### What needs to be done
Quote the records below word for word, please, from the very first line through the one that contains "A := inr a.", and nothing beyond it.

(Saved data entries)
──────────────────────────────

(** * Cloud FitTrack: the workout form callback and the dashboard aggregation

    A shallow embedding of [fitness_app.py].  Python values are modelled with
    the types the Streamlit widgets give them: [int] as [Z], [float] as IEEE
    binary64 ([spec_float] at precision 53), [str] as [string], and a session
    key that may be absent as an [option].  Exceptions are an error result. *)

From Stdlib Require Import ZArith List String Ascii Bool Lia.
From Stdlib Require Import DecimalString Sorted.
From Stdlib Require Import Floats.SpecFloat.
Import ListNotations.

Local Open Scope Z_scope.

(** ** Python exceptions as results *)

Inductive PyError : Type :=
| AttributeError (key : string)
| ZeroDivisionError
| OverflowError
| ValueError.

Definition result (A : Type) : Type := (PyError + A)%type.

Definition Ok {A : Type} (a : A) : result A := inr a.
Definition Raise {A : Type} (e : PyError) : result A := inl e.

Definition bind {A B : Type} (r : result A) (k : A -> result B) : result B :=
  match r with
  | inl e => inl e
  | inr a => k a
  end.

Notation "x <- c ;; k" := (bind c (fun x => k))
  (at level 61, c at next level, right associativity).
Notation "' pat <- c ;; k" := (bind c (fun x => match x with pat => k end))
  (at level 61, pat pattern, c at next level, right associativity).

(** ** Python [float]: IEEE 754 binary64 *)

Module F64.

Definition prec : Z := 53.
Definition emax : Z := 1024.

Definition float : Type := spec_float.

Definition zero : float := S754_zero false.

(** [float(z)] for a Python [int]: correctly rounded, [OverflowError] when
    the integer is too large for a double. *)
Definition of_int (z : Z) : result float :=
  match binary_normalize prec emax z 0 false with
  | S754_infinity _ => Raise OverflowError
  | f => Ok f
  end.

Definition is_zero (x : float) : bool :=
  match x with
  | S754_zero _ => true
  | _ => false
  end.

(** [a / b] on two floats: [ZeroDivisionError] on a zero divisor, no check
    of the quotient (an overflow gives an infinity). *)
Definition truediv (a b : float) : result float :=
  if is_zero b then Raise ZeroDivisionError else Ok (SFdiv prec emax a b).

(** [n / x] with [n] an [int] and [x] a [float]. *)
Definition int_truediv_float (n : Z) (x : float) : result float :=
  a <- of_int n ;; truediv a x.

(** [a / b] on two [int]s: the correctly rounded quotient. *)
Definition int_truediv (a b : Z) : result float :=
  match b, a with
  | 0, _ => Raise ZeroDivisionError
  | _, 0 => Ok (S754_zero (b <? 0))
  | _, _ =>
      match SFdiv prec emax
              (S754_finite (a <? 0) (Z.to_pos (Z.abs a)) 0)
              (S754_finite (b <? 0) (Z.to_pos (Z.abs b)) 0) with
      | S754_infinity _ => Raise OverflowError
      | f => Ok f
      end
  end.

(** [x - n] and [x * n] with [x] a [float] and [n] an [int]. *)
Definition sub_int (x : float) (n : Z) : result float :=
  b <- of_int n ;; Ok (SFsub prec emax x b).

Definition mul_int (x : float) (n : Z) : result float :=
  b <- of_int n ;; Ok (SFmul prec emax x b).

(** The exact comparison of a float with an [int]; [None] for a NaN. *)
Definition compare_int (x : float) (n : Z) : option comparison :=
  match x with
  | S754_nan => None
  | S754_infinity s => Some (if s then Lt else Gt)
  | S754_zero _ => Some (0 ?= n)
  | S754_finite s m e =>
      let sm := cond_Zopp s (Zpos m) in
      Some (if 0 <=? e then (sm * 2 ^ e ?= n) else (sm ?= n * 2 ^ (- e)))
  end.
(** * IZA OS autonomous system orchestrator: a shallow embedding

    Source: [src/migrated_functionality/src/autonomous_system_orchestrator.py].

    The development models the three agents ([DecisionMakerAgent],
    [ProcessAutomatorAgent], [SelfHealerAgent]) and the orchestrator
    ([AutonomousSystemOrchestrator]) with its task queue and its two loops.

    Conventions of the embedding:
    - a Python [dict] with string keys is a [gmap string pyval]; a dict
      nested inside a value keeps its insertion order as an association
      list ([VDict]);
    - Python [float]s are exact rationals ([Q]); every bound proved below
      has a margin far above binary64 rounding;
    - [datetime.now()] and [time.time()] are integer clock readings passed
      in by the caller of each operation;
    - task objects live in a store indexed by allocation order, and the
      queue holds references into it, so that mutation of a task after it
      left the queue is visible as such;
    - an exception is a value of [exn]; every fallible operation returns a
      [result]. *)

From Stdlib Require Import ZArith QArith Qminmax Lqa String Ascii List Lia.
From stdpp Require Import base strings gmap list pretty sorting.

Set Warnings "-register-all".

Local Open Scope string_scope.
Local Open Scope Z_scope.

(** ** Python values *)

Inductive pyval : Type :=
  | VNone
  | VBool (b : bool)
  | VInt (z : Z)
  | VFloat (q : Q)
  | VStr (s : string)
  | VList (l : list pyval)
  | VDict (d : list (string * pyval)).

(** CPython's shortest round-trip rendering of a float is not part of the
    repository; the development is parametric in it. *)
Class FloatRepr := float_repr : Q → string.

Inductive exn : Type :=
  | IndexError (msg : string)
  | KeyError (key : string)
  | TypeError (msg : string)
  | ValueError (msg : string)
  | HTTPException (status_code : Z) (detail : string).

Inductive result (A : Type) : Type :=
  | Ok (a : A)
  | Raise (e : exn).
Arguments Ok {A} a.
Arguments Raise {A} e.

#[global] Instance result_bind : MBind result := λ A B k r,
  match r with
  | Ok a => k a
  | Raise e => Raise e
  end.

(** *** Strings: [in], [join], [repr] *)

Definition squote : ascii := "'"%char.
Definition dquote : ascii := "034"%char.
Definition backslash : ascii := "\"%char.

Fixpoint str_mem (c : ascii) (s : string) : bool :=
  match s with
  | EmptyString => false
  | String c' s' => if Ascii.eqb c c' then true else str_mem c s'
  end.

(** [needle in hay] on strings. *)
Fixpoint contains (needle hay : string) : bool :=
  if String.prefix needle hay then true
  else match hay with
       | EmptyString => false
       | String _ hay' => contains needle hay'
       end.

Fixpoint join (sep : string) (l : list string) : string :=
  match l with
  | [] => ""
  | [x] => x
  | x :: l' => x +:+ sep +:+ join sep l'
  end.

Definition hex_digit (n : N) : ascii :=
  match n with
  | 0 => "0" | 1 => "1" | 2 => "2" | 3 => "3" | 4 => "4" | 5 => "5"
  | 6 => "6" | 7 => "7" | 8 => "8" | 9 => "9" | 10 => "a" | 11 => "b"
  | 12 => "c" | 13 => "d" | 14 => "e" | _ => "f"
  end%char%N.

(** [str.isprintable] on one code point below 256. *)
Definition printable (c : ascii) : bool :=
  let n := N_of_ascii c in
  negb ((n <? 32) || ((127 <=? n) && (n <=? 160)) || (n =? 173))%N.

(** One character of [repr(s)] between quotes [q]. *)
Definition escape_char (q c : ascii) : string :=
  let n := N_of_ascii c in
  if Ascii.eqb c backslash then String backslash (String backslash "")
  else if Ascii.eqb c q then String backslash (String q "")
  else if (n =? 10)%N then String backslash "n"
  else if (n =? 13)%N then String backslash "r"
  else if (n =? 9)%N then String backslash "t"
  else if printable c then String c ""
  else String backslash
         (String "x" (String (hex_digit (n / 16)) (String (hex_digit (n mod 16)) ""))).

Fixpoint escape (q : ascii) (s : string) : string :=
  match s with
  | EmptyString => ""
  | String c s' => escape_char q c +:+ escape q s'
  end.

(** [repr] of a [str]: single quotes unless the text has a single quote
    and no double quote. Code points are below 256. *)
Definition str_repr (s : string) : string :=
  let q := if str_mem squote s && negb (str_mem dquote s) then dquote else squote in
  String q (escape q s +:+ String q "").

Fixpoint py_repr `{!FloatRepr} (v : pyval) : string :=
  match v with
  | VNone => "None"
  | VBool b => if b then "True" else "False"
  | VInt z => pretty z
  | VFloat q => float_repr q
  | VStr s => str_repr s
  | VList l => "[" +:+ join ", " (map py_repr l) +:+ "]"
  | VDict d =>
      "{" +:+ join ", " (map (λ kv, str_repr kv.1 +:+ ": " +:+ py_repr kv.2) d) +:+ "}"
  end.

(** [str(v)]. *)
Definition py_str `{!FloatRepr} (v : pyval) : string :=
  match v with
  | VStr s => s
  | _ => py_repr v
  end.

(** Truth value of [v] in a condition. *)
Definition py_truthy (v : pyval) : bool :=
  match v with
  | VNone => false
  | VBool b => b
  | VInt z => negb (z =? 0)
  | VFloat q => negb (Qeq_bool q 0)
  | VStr s => negb (String.eqb s "")
  | VList l => match l with [] => false | _ => true end
  | VDict d => match d with [] => false | _ => true end
  end.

──────────────────────────────

### Solution for this task
(** * Cloud FitTrack: the workout form callback and the dashboard aggregation

    A shallow embedding of [fitness_app.py].  Python values are modelled with
    the types the Streamlit widgets give them: [int] as [Z], [float] as IEEE
    binary64 ([spec_float] at precision 53), [str] as [string], and a session
    key that may be absent as an [option].  Exceptions are an error result. *)

From Stdlib Require Import ZArith List String Ascii Bool Lia.
From Stdlib Require Import DecimalString Sorted.
From Stdlib Require Import Floats.SpecFloat.
Import ListNotations.

Local Open Scope Z_scope.

(** ** Python exceptions as results *)

Inductive PyError : Type :=
| AttributeError (key : string)
| ZeroDivisionError
| OverflowError
| ValueError.

Definition result (A : Type) : Type := (PyError + A)%type.

Definition Ok {A : Type} (a : A) : result A := inr a.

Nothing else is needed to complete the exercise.